=== DESCRIPTION OF THE TASK ===
Return all of the material exactly; no line may be dropped.

=== SOURCE DATA ===
Lemma award_tier_spec ls : forall le pid spoints,
  (le < length ls)%nat ->
  exists t', award_tier ls le pid spoints
             = Ret (firstn le ls ++ t' :: skipn (S le) ls) /\
    Permutation t'
      (dict_set (setdefault (nth le ls []) pid 0%Z) pid
         (match dict_get (nth le ls []) pid with
          | Some v => v
          | None => 0
          end + spoints)%Z).
Proof.
  induction ls as [|t ls IH]; intros le pid spoints Hle; simpl in Hle; [lia|].
  destruct le as [|le]; simpl.
  - eexists; split; [reflexivity|].
    rewrite dict_get_setdefault, pystr_eqb_refl.
    destruct (dict_get t pid); apply sorted_desc_perm.
  - destruct (IH le pid spoints ltac:(lia)) as (t' & -> & Hp).
    exists t'; split; [reflexivity | exact Hp].
Qed.

Lemma award_tier_beyond ls : forall le pid spoints,
  (length ls <= le)%nat -> award_tier ls le pid spoints = Raise IndexError.
Proof.
  induction ls as [|t ls IH]; intros le pid spoints Hle; simpl in *;
    [destruct le; reflexivity|].
  destruct le as [|le]; [lia|]. rewrite IH by lia; reflexivity.
Qed.

Lemma nth_replaced {A} (ls : list A) le t' d i :
  (le < length ls)%nat ->
  nth i (firstn le ls ++ t' :: skipn (S le) ls) d =
  if Nat.eqb i le then t' else nth i ls d.
Proof.
  revert le i; induction ls as [|t ls IH]; intros le i Hle; simpl in Hle;
    [lia|].
  destruct le as [|le]; destruct i as [|i]; simpl; try reflexivity.
  apply IH; lia.
Qed.

Lemma keys_setdefault V (d : list (pystr * V)) k v q :
  In q (keys (setdefault d k v)) <-> In q (keys d) \/ q = k.
Proof.
  unfold setdefault. destruct (dict_get d k) as [x|] eqn:E.
  - split; [now left|]. intros [H| ->]; [exact H|].
    destruct (in_dec (list_eq_dec N.eq_dec) k (keys d)) as [Hi|Hi];
      [exact Hi|].
    apply dict_get_None in Hi; congruence.
  - unfold keys; rewrite map_app, in_app_iff; simpl; intuition congruence.
Qed.

Lemma dict_get_Some_In V (d : list (pystr * V)) k v :
  dict_get d k = Some v -> In (k, v) d.
Proof.
  induction d as [|[k0 v0] d IH]; simpl; [discriminate|].
  destruct (pystr_eqb k k0) eqn:E; intros H.
  - apply pystr_eqb_eq in E; inversion H; subst; now left.
  - right; apply IH; exact H.
Qed.

Lemma classic_tier_search (ls : list league) (pid : pystr) :
  (exists j, In pid (tier ls j)) \/ (forall j, ~ In pid (tier ls j)).
Proof.
  induction ls as [|t ls IH].
  - right; intros j; rewrite tier_beyond by (simpl; lia); intros [].
  - destruct (in_dec (list_eq_dec N.eq_dec) pid (keys t)) as [H|H].
    + left; exists 0%nat; exact H.
    + destruct IH as [[j Hj]|Hno]; [left; exists (S j); exact Hj|].
      right; intros [|j]; [exact H | exact (Hno j)].
Qed.

(** The award in a well-formed ladder. *)
Lemma award_in_ladder (ls : list league) (pid : pystr) (spoints : Z) :
  ladder ls ->
  let le := find_league 0 ls pid in
  exists ls',
    award_tier ls le pid spoints = Ret ls' /\ ladder ls' /\
    In pid (tier ls' le) /\
    (le = 5%nat \/ In pid (tier ls le)) /\
    (forall i, In pid (tier ls i) -> i = le) /\
    points_in ls' le pid
    = Some (match points_in ls le pid with Some v => v | None => 0 end
            + spoints)%Z /\
    (forall i q, q <> pid -> points_in ls' i q = points_in ls i q).
Proof.
  intros (Hlen & Hnd & Hone) le.
  assert (Hle : (le < 6)%nat /\ (le = 5%nat \/ In pid (tier ls le)) /\
                (forall i, In pid (tier ls i) -> i = le)).
  { destruct (classic_tier_search ls pid) as [Hex|Hno].
    - destruct (find_league_found ls pid 0 Hex) as (j & Hf & Hlt & Hin).
      simpl in Hf; unfold le; rewrite Hf.
      split; [lia|]; split; [now right|].
      intros i Hi; eapply Hone; eassumption.
    - unfold le; rewrite (find_league_none ls pid 0 Hno).
      split; [lia|]; split; [now left|].
      intros i Hi; exfalso; exact (Hno i Hi). }
  destruct Hle as (Hlt & Hwhere & Honly).
  destruct (award_tier_spec ls le pid spoints ltac:(lia)) as (t' & Haw & Hp).
  set (t := nth le ls []) in *.
  set (old := match dict_get t pid with Some v => v | None => 0%Z end) in *.
  set (T := dict_set (setdefault t pid 0%Z) pid (old + spoints)%Z) in *.
  set (ls' := firstn le ls ++ t' :: skipn (S le) ls) in *.
  assert (Hnth : forall i, nth i ls' [] = if Nat.eqb i le then t' else nth i ls [])
    by (intros i; apply nth_replaced; lia).
  assert (HndT : NoDup (keys T)).
  { apply keys_dict_set_NoDup, setdefault_keys_NoDup. exact (Hnd le). }
  assert (Hget : forall q, dict_get t' q = dict_get T q)
    by (intros q; apply dict_get_perm; assumption).
  assert (Hkeys : forall i q, In q (tier ls' i) <->
                              In q (tier ls i) \/ (i = le /\ q = pid)).
  { intros i q; unfold tier; rewrite Hnth.
    destruct (Nat.eqb_spec i le) as [->|Hne]; [|intuition congruence].
    fold t. split.
    - intros H. apply (Permutation_in _ (Permutation_map fst Hp)) in H.
      apply keys_dict_set in H as [H| ->]; [|now right].
      apply keys_setdefault in H as [H| ->]; [now left | now right].
    - intros H.
      apply (Permutation_in _ (Permutation_sym (Permutation_map fst Hp))).
      apply keys_dict_set. destruct H as [H|[_ ->]]; [left | now right].
      apply keys_setdefault; now left. }
  exists ls'; split; [exact Haw|]; split;
    [|split; [|split; [exact Hwhere|split; [exact Honly|split]]]].
  - split; [|split].
    + unfold ls'; rewrite length_app, length_firstn.
      change (length (t' :: skipn (S le) ls))
        with (S (length (skipn (S le) ls))).
      rewrite length_skipn; lia.
    + intros i; unfold tier; rewrite Hnth.
      destruct (Nat.eqb i le); [|exact (Hnd i)].
      eapply Permutation_NoDup;
        [apply Permutation_map, Permutation_sym; exact Hp | exact HndT].
    + intros i i' q Hi Hi'. apply Hkeys in Hi, Hi'.
      destruct Hi as [Hi|[-> ->]], Hi' as [Hi'|[-> Hq]].
      * eapply Hone; eassumption.
      * subst q; apply Honly; exact Hi.
      * symmetry; apply Honly; exact Hi'.
      * reflexivity.
  - apply Hkeys; right; split; reflexivity.
  - unfold points_in; rewrite Hnth, Nat.eqb_refl, Hget.
    unfold T; rewrite dict_get_set, pystr_eqb_refl. reflexivity.
  - intros i q Hq; unfold points_in; rewrite Hnth.
    destruct (Nat.eqb_spec i le) as [->|Hne]; [|reflexivity].
    rewrite Hget; unfold T.
    rewrite dict_get_set, (proj2 (pystr_eqb_neq q pid) Hq).
    rewrite dict_get_setdefault, (proj2 (pystr_eqb_neq q pid) Hq).
    fold t; destruct (dict_get t q); reflexivity.
Qed.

=== YOUR SOLUTION ===
Lemma award_tier_spec ls : forall le pid spoints,
  (le < length ls)%nat ->
  exists t', award_tier ls le pid spoints
             = Ret (firstn le ls ++ t' :: skipn (S le) ls) /\
    Permutation t'
      (dict_set (setdefault (nth le ls []) pid 0%Z) pid
         (match dict_get (nth le ls []) pid with
          | Some v => v
          | None => 0
          end + spoints)%Z).
Proof.
  induction ls as [|t ls IH]; intros le pid spoints Hle; simpl in Hle; [lia|].
  destruct le as [|le]; simpl.
  - eexists; split; [reflexivity|].
    rewrite dict_get_setdefault, pystr_eqb_refl.
    destruct (dict_get t pid); apply sorted_desc_perm.
  - destruct (IH le pid spoints ltac:(lia)) as (t' & -> & Hp).
    exists t'; split; [reflexivity | exact Hp].
Qed.

Lemma award_tier_beyond ls : forall le pid spoints,
  (length ls <= le)%nat -> award_tier ls le pid spoints = Raise IndexError.
Proof.
  induction ls as [|t ls IH]; intros le pid spoints Hle; simpl in *;
    [destruct le; reflexivity|].
  destruct le as [|le]; [lia|]. rewrite IH by lia; reflexivity.
Qed.

Lemma nth_replaced {A} (ls : list A) le t' d i :
  (le < length ls)%nat ->
  nth i (firstn le ls ++ t' :: skipn (S le) ls) d =
  if Nat.eqb i le then t' else nth i ls d.
Proof.
  revert le i; induction ls as [|t ls IH]; intros le i Hle; simpl in Hle;
    [lia|].
  destruct le as [|le]; destruct i as [|i]; simpl; try reflexivity.
  apply IH; lia.
Qed.

Lemma keys_setdefault V (d : list (pystr * V)) k v q :
  In q (keys (setdefault d k v)) <-> In q (keys d) \/ q = k.
Proof.
  unfold setdefault. destruct (dict_get d k) as [x|] eqn:E.
  - split; [now left|]. intros [H| ->]; [exact H|].
    destruct (in_dec (list_eq_dec N.eq_dec) k (keys d)) as [Hi|Hi];
      [exact Hi|].
    apply dict_get_None in Hi; congruence.
  - unfold keys; rewrite map_app, in_app_iff; simpl; intuition congruence.
Qed.

Lemma dict_get_Some_In V (d : list (pystr * V)) k v :
  dict_get d k = Some v -> In (k, v) d.
Proof.
  induction d as [|[k0 v0] d IH]; simpl; [discriminate|].
  destruct (pystr_eqb k k0) eqn:E; intros H.
  - apply pystr_eqb_eq in E; inversion H; subst; now left.
  - right; apply IH; exact H.
Qed.

Lemma classic_tier_search (ls : list league) (pid : pystr) :
  (exists j, In pid (tier ls j)) \/ (forall j, ~ In pid (tier ls j)).
Proof.
  induction ls as [|t ls IH].
  - right; intros j; rewrite tier_beyond by (simpl; lia); intros [].
  - destruct (in_dec (list_eq_dec N.eq_dec) pid (keys t)) as [H|H].
    + left; exists 0%nat; exact H.
    + destruct IH as [[j Hj]|Hno]; [left; exists (S j); exact Hj|].
      right; intros [|j]; [exact H | exact (Hno j)].
Qed.

(** The award in a well-formed ladder. *)
Lemma award_in_ladder (ls : list league) (pid : pystr) (spoints : Z) :
  ladder ls ->
  let le := find_league 0 ls pid in
  exists ls',
    award_tier ls le pid spoints = Ret ls' /\ ladder ls' /\
    In pid (tier ls' le) /\
    (le = 5%nat \/ In pid (tier ls le)) /\
    (forall i, In pid (tier ls i) -> i = le) /\
    points_in ls' le pid
    = Some (match points_in ls le pid with Some v => v | None => 0 end
            + spoints)%Z /\
    (forall i q, q <> pid -> points_in ls' i q = points_in ls i q).
Proof.
  intros (Hlen & Hnd & Hone) le.
  assert (Hle : (le < 6)%nat /\ (le = 5%nat \/ In pid (tier ls le)) /\
                (forall i, In pid (tier ls i) -> i = le)).
  { destruct (classic_tier_search ls pid) as [Hex|Hno].
    - destruct (find_league_found ls pid 0 Hex) as (j & Hf & Hlt & Hin).
      simpl in Hf; unfold le; rewrite Hf.
      split; [lia|]; split; [now right|].
      intros i Hi; eapply Hone; eassumption.
    - unfold le; rewrite (find_league_none ls pid 0 Hno).
      split; [lia|]; split; [now left|].
      intros i Hi; exfalso; exact (Hno i Hi). }
  destruct Hle as (Hlt & Hwhere & Honly).
  destruct (award_tier_spec ls le pid spoints ltac:(lia)) as (t' & Haw & Hp).
  set (t := nth le ls []) in *.
  set (old := match dict_get t pid with Some v => v | None => 0%Z end) in *.
  set (T := dict_set (setdefault t pid 0%Z) pid (old + spoints)%Z) in *.
  set (ls' := firstn le ls ++ t' :: skipn (S le) ls) in *.
  assert (Hnth : forall i, nth i ls' [] = if Nat.eqb i le then t' else nth i ls [])
    by (intros i; apply nth_replaced; lia).
  assert (HndT : NoDup (keys T)).
  { apply keys_dict_set_NoDup, setdefault_keys_NoDup. exact (Hnd le). }
  assert (Hget : forall q, dict_get t' q = dict_get T q)
    by (intros q; apply dict_get_perm; assumption).
  assert (Hkeys : forall i q, In q (tier ls' i) <->
                              In q (tier ls i) \/ (i = le /\ q = pid)).
  { intros i q; unfold tier; rewrite Hnth.
    destruct (Nat.eqb_spec i le) as [->|Hne]; [|intuition congruence].
    fold t. split.
    - intros H. apply (Permutation_in _ (Permutation_map fst Hp)) in H.
      apply keys_dict_set in H as [H| ->]; [|now right].
      apply keys_setdefault in H as [H| ->]; [now left | now right].
    - intros H.
      apply (Permutation_in _ (Permutation_sym (Permutation_map fst Hp))).
      apply keys_dict_set. destruct H as [H|[_ ->]]; [left | now right].
      apply keys_setdefault; now left. }
  exists ls'; split; [exact Haw|]; split;
    [|split; [|split; [exact Hwhere|split; [exact Honly|split]]]].
  - split; [|split].
    + unfold ls'; rewrite length_app, length_firstn.
      change (length (t' :: skipn (S le) ls))
        with (S (length (skipn (S le) ls))).
      rewrite length_skipn; lia.
    + intros i; unfold tier; rewrite Hnth.
      destruct (Nat.eqb i le); [|exact (Hnd i)].
      eapply Permutation_NoDup;
        [apply Permutation_map, Permutation_sym; exact Hp | exact HndT].
    + intros i i' q Hi Hi'. apply Hkeys in Hi, Hi'.
      destruct Hi as [Hi|[-> ->]], Hi' as [Hi'|[-> Hq]].
      * eapply Hone; eassumption.
      * subst q; apply Honly; exact Hi.
      * symmetry; apply Honly; exact Hi'.
      * reflexivity.
  - apply Hkeys; right; split; reflexivity.
  - unfold points_in; rewrite Hnth, Nat.eqb_refl, Hget.
    unfold T; rewrite dict_get_set, pystr_eqb_refl. reflexivity.
  - intros i q Hq; unfold points_in; rewrite Hnth.
    destruct (Nat.eqb_spec i le) as [->|Hne]; [|reflexivity].
    rewrite Hget; unfold T.
    rewrite dict_get_set, (proj2 (pystr_eqb_neq q pid) Hq).
    rewrite dict_get_setdefault, (proj2 (pystr_eqb_neq q pid) Hq).
    fold t; destruct (dict_get t q); reflexivity.
Qed.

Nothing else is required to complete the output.